- Opening Delimiter -

Definition transObjToSpec (specType : jsstr) (week day hour minute second : num) : jsstr :=
  let s := String_num in
  if specType === js "perMonth" then s minute ++ js " " ++ s hour ++ js " " ++ s day ++ js " * *"
  else if specType === js "perWeek" then s minute ++ js " " ++ s hour ++ js " * * " ++ s week
  else if specType === js "perNDay" then s minute ++ js " " ++ s hour ++ js " */" ++ s day ++ js " * *"
  else if specType === js "perDay" then s minute ++ js " " ++ s hour ++ js " * * *"
  else if specType === js "perNHour" then s minute ++ js " */" ++ s hour ++ js " * * *"
  else if specType === js "perHour" then s minute ++ js " * * * *"
  else if specType === js "perNMinute" then js "@every " ++ s minute ++ js "m"
  else if specType === js "perNSecond" then js "@every " ++ s second ++ js "s"
  else [].

Definition with_type (o : SpecObj) (t : string) : SpecObj :=
  {| specType := js t; week := week o; day := day o; hour := hour o; minute := minute o; second := second o |}.
Definition with_week (o : SpecObj) (n : num) : SpecObj :=
  {| specType := specType o; week := n; day := day o; hour := hour o; minute := minute o; second := second o |}.
Definition with_day (o : SpecObj) (n : num) : SpecObj :=
  {| specType := specType o; week := week o; day := n; hour := hour o; minute := minute o; second := second o |}.
Definition with_hour (o : SpecObj) (n : num) : SpecObj :=
  {| specType := specType o; week := week o; day := day o; hour := n; minute := minute o; second := second o |}.
Definition with_minute (o : SpecObj) (n : num) : SpecObj :=
  {| specType := specType o; week := week o; day := day o; hour := hour o; minute := n; second := second o |}.
Definition with_second (o : SpecObj) (n : num) : SpecObj :=
  {| specType := specType o; week := week o; day := day o; hour := hour o; minute := minute o; second := n |}.

(** [None] is null. *)
Definition transSpecToObj (spec : jsstr) : option SpecObj :=
  let specs := split 32 spec in
  let specItem := spec_of "perNMinute" 0 0 0 in
  let at_ i := default [] (specs !! i) in
  if length specs =? 2 then
    if includes (at_ 1) (js "m")
    then Some (with_minute (with_type specItem "perNMinute") (Number (replaceAll (at_ 1) (js "m") [])))
    else Some (with_second (with_type specItem "perNSecond") (Number (replaceAll (at_ 1) (js "s") [])))
  else if negb (length specs =? 5) || (at_ 0 === js "*") then None
  else
    let specItem := with_minute specItem (Number (at_ 0)) in
    if at_ 1 === js "*" then Some (with_type specItem "perHour")
    else if includes (at_ 1) (js "*/")
    then Some (with_hour (with_type specItem "perNHour") (Number (replaceAll (at_ 1) (js "*/") [])))
    else
      let specItem := with_hour specItem (Number (at_ 1)) in
      if includes (at_ 2) (js "*/")
      then Some (with_day (with_type specItem "perNDay") (Number (replaceAll (at_ 2) (js "*/") [])))
      else if at_ 2 !== js "*" then Some (with_day (with_type specItem "perMonth") (Number (at_ 2)))
      else if at_ 4 !== js "*" then Some (with_week (with_type specItem "perWeek") (Number (at_ 4)))
      else Some (with_type specItem "perDay").

(** [i < 10 ? '0' + i : '' + i] *)
Definition loadZero (i : num) : jsstr :=
  if num_lt i (int 10) then js "0" ++ String_num i else String_num i.

(** A translated text: its key and arguments. *)
Inductive text_arg := ANum (n : num) | AStr (s : jsstr).
Inductive result := TypeError | NoText | Text (key : jsstr) (args : list text_arg).

Definition transSpecToStr (spec : jsstr) : result :=
  match transSpecToObj spec with
  | None => TypeError
  | Some o =>
      let isT t := specType o === t in
      if isT (js "perMonth") then Text (js "cronjob.perMonthHelper") [ANum (day o); ANum (hour o); AStr (loadZero (minute o))]
      else if isT (js "perWeek")
      then Text (js "cronjob.perWeekHelper") [AStr (loadWeek (week o)); ANum (hour o); AStr (loadZero (minute o))]
      else if isT (js "perDay") then Text (js "cronjob.perDayHelper") [ANum (hour o); AStr (loadZero (minute o))]
      else if isT (js "perHour") then Text (js "cronjob.perHourHelper") [AStr (loadZero (minute o))]
      else if isT (js "perNDay")
      then Text (js "cronjob.perNDayHelper") [ANum (day o); ANum (hour o); AStr (loadZero (minute o))]
      else if isT (js "perNHour") then Text (js "cronjob.perNHourHelper") [ANum (hour o); AStr (loadZero (minute o))]
      else if isT (js "perNMinute") then Text (js "cronjob.perNMinuteHelper") [AStr (loadZero (minute o))]
      else if isT (js "perNSecond") then Text (js "cronjob.perNSecondHelper") [AStr (loadZero (second o))]
      else NoText
  end.
End Specs.

(** ** Examples *)

Example week_ex : transObjToSpec (js "perWeek") (int 1) (int 0) (int 1) (int 30) (int 0) = js "30 1 * * 1".
Proof. vm_compute. reflexivity. Qed.
Example spec_parse_ex : transSpecToObj (js "30 1 * * 1") = Some (spec_of "perWeek" 1 1 30).
Proof. vm_compute. reflexivity. Qed.
Example str_ex :
  transSpecToStr (js "5 2 * * 0") =
  Text (js "cronjob.perWeekHelper") [AStr (js "cronjob.sunday"); ANum (int 2); AStr (js "05")].
Proof. vm_compute. reflexivity. Qed.

(** ** Default schedules *)

(** The schedule a custom text stands for, against the schedule of the form. *)
Definition default_agrees (type : jsstr) : bool :=
  match transSpecToObj (loadDefaultSpecCustom type) with
  | Some o =>
      let d := loadDefaultSpec type in
      (specType o === specType d) && num_eq (week o) (week d) && num_eq (hour o) (hour d)
      && num_eq (minute o) (minute d)
  | None => false
  end.

(** For every type of the type list but cleanLog the default text of the
    custom form describes the default schedule of the plain form. *)
Theorem default_specs_agree :
  List.map fst (List.filter (fun t => negb (default_agrees t.1)) cronjobTypes) = [js "cleanLog"] /\
  loadDefaultSpecCustom (js "cleanLog") = js "30 1 * * 1" /\
  loadDefaultSpec (js "cleanLog") = spec_of "perDay" 0 1 30.
Proof. vm_compute. auto. Qed.

(** ** Round trip *)

Section Trip.
Context {JN : JsNumber}.

(** The fields of a schedule that its type uses; the others are 0. *)
Definition used (specType : jsstr) (w d h m s : N) : SpecObj :=
  let f (ts : list string) (n : N) := if memb specType (List.map (fun t => js t) ts) then int (Z.of_N n) else int 0 in
  {| specType := specType;
     week := f ["perWeek"]%string w;
     day := f ["perMonth"; "perNDay"]%string d;
     hour := f ["perMonth"; "perWeek"; "perNDay"; "perDay"; "perNHour"]%string h;
     minute := f ["perMonth"; "perWeek"; "perNDay"; "perDay"; "perNHour"; "perHour"; "perNMinute"]%string m;
     second := f ["perNSecond"]%string s |}.

Definition exactN (n : N) : Prop := exact (Z.of_N n).

(** The cron fields of a schedule, when its type has them. *)
Lemma dec_no_space n : 32%N ∉ dec n.
Proof. apply dec_no_unit. lia. Qed.

Lemma split_field n s : split 32 (dec n ++ 32%N :: s) = dec n :: split 32 s.
Proof. apply split_app, dec_no_space. Qed.

Lemma split_step n s : split 32 (js "*/" ++ dec n ++ 32%N :: s) = (js "*/" ++ dec n) :: split 32 s.
Proof.
  rewrite app_assoc. apply split_app. rewrite not_elem_of_app. split; [|apply dec_no_space].
  by apply has_unit_false.
Qed.

Lemma split_last n : split 32 (dec n) = [dec n].
Proof. apply split_no_sep, dec_no_space. Qed.

Lemma dec_not_star n : (dec n === js "*") = false.
Proof.
  apply streqb_neq. intros E. assert (H : 42%N ∈ dec n) by (rewrite E; by left).
  apply dec_elem in H. lia.
Qed.

Lemma step_not_star n : (js "*/" ++ dec n === js "*") = false.
Proof. by apply streqb_neq. Qed.

Lemma dec_no_step n : includes (dec n) (js "*/") = false.
Proof.
  apply includes_false. intros a b E. assert (H : 42%N ∈ dec n) by (rewrite E; set_solver).
  apply dec_elem in H. lia.
Qed.

Lemma step_step n : includes (js "*/" ++ dec n) (js "*/") = true.
Proof. apply includes_spec. by exists [], (dec n). Qed.

Lemma step_number n : exactN n -> Number (replaceAll (js "*/" ++ dec n) (js "*/") []) = int (Z.of_N n).
Proof.
  intros Hn. unfold replaceAll. rewrite (split_on_some _ _ 0) by done.
  cbn [take drop length Nat.add app js]. rewrite split_on_none; [by apply Number_dec|].
  pose proof (dec_no_step n) as H. unfold includes in H. apply bool_decide_eq_false in H.
  by apply eq_None_not_Some.
Qed.

Ltac literals :=
  repeat match goal with
  | |- context [js ?a === js ?b] =>
      let v := eval vm_compute in (js a === js b) in change (js a === js b) with v
  | |- context [memb (js ?a) ?l] =>
      let v := eval vm_compute in (memb (js a) l) in change (memb (js a) l) with v
  end; cbn match.

(** The fields between spaces of each kind of text. *)
Definition fields (specType : jsstr) (w d h m s : N) : list jsstr :=
  let star := js "*" in
  let isT t := specType === t in
  if isT (js "perMonth") then [dec m; dec h; dec d; star; star]
  else if isT (js "perWeek") then [dec m; dec h; star; star; dec w]
  else if isT (js "perNDay") then [dec m; dec h; js "*/" ++ dec d; star; star]
  else if isT (js "perDay") then [dec m; dec h; star; star; star]
  else if isT (js "perNHour") then [dec m; js "*/" ++ dec h; star; star; star]
  else if isT (js "perHour") then [dec m; star; star; star; star]
  else if isT (js "perNMinute") then [js "@every"; dec m ++ js "m"]
  else [js "@every"; dec s ++ js "s"].

Lemma no_space_letter n c : (57 < c)%N -> 32%N ∉ dec n ++ [c].
Proof.
  intros Hc. rewrite not_elem_of_app, list_elem_of_singleton. split; [apply dec_no_space|lia].
Qed.

Lemma fields_solid t w d h m s : Forall (fun f => 32%N ∉ f) (fields t w d h m s).
Proof.
  assert (Hs : forall n, 32%N ∉ js "*/" ++ dec n).
  { intros n. rewrite not_elem_of_app. split; [by apply has_unit_false|apply dec_no_space]. }
  pose proof (dec_no_space m). pose proof (dec_no_space h). pose proof (dec_no_space d).
  pose proof (dec_no_space w). assert (32%N ∉ js "*") by by apply has_unit_false.
  assert (32%N ∉ js "@every") by by apply has_unit_false.
  unfold fields. repeat case_step; repeat apply Forall_cons_2; try apply Forall_nil_2; auto;
    by apply no_space_letter.
Qed.

Lemma transObjToSpec_fields t w d h m s :
  t ∈ List.map snd specOptions -> exactN w -> exactN d -> exactN h -> exactN m -> exactN s ->
  let z n := int (Z.of_N n) in
  split 32 (transObjToSpec t (z w) (z d) (z h) (z m) (z s)) = fields t w d h m s.
Proof.
  intros Ht Hw Hd Hh Hm Hs z.
  rewrite <- (split_join 32 (fields t w d h m s)); [|unfold fields; by repeat case_step|apply fields_solid].
  f_equal. unfold transObjToSpec, fields, z. rewrite !String_N by done.
  cbn [List.map specOptions snd] in Ht. rewrite list_elem_of_In in Ht.
  repeat (destruct Ht as [<-|Ht]; [literals; cbn [join]; rewrite <- ?app_assoc; done|]). done.
Qed.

- Closing Delimiter -

Task to complete - Reproduce verbatim only the segment of the listing bounded by the line containing "Definition with_second (o" and the line containing "else Some (with_second", with both boundary lines included.

Expected output -
Definition with_second (o : SpecObj) (n : num) : SpecObj :=
  {| specType := specType o; week := week o; day := day o; hour := hour o; minute := minute o; second := n |}.

(** [None] is null. *)
Definition transSpecToObj (spec : jsstr) : option SpecObj :=
  let specs := split 32 spec in
  let specItem := spec_of "perNMinute" 0 0 0 in
  let at_ i := default [] (specs !! i) in
  if length specs =? 2 then
    if includes (at_ 1) (js "m")
    then Some (with_minute (with_type specItem "perNMinute") (Number (replaceAll (at_ 1) (js "m") [])))
    else Some (with_second (with_type specItem "perNSecond") (Number (replaceAll (at_ 1) (js "s") [])))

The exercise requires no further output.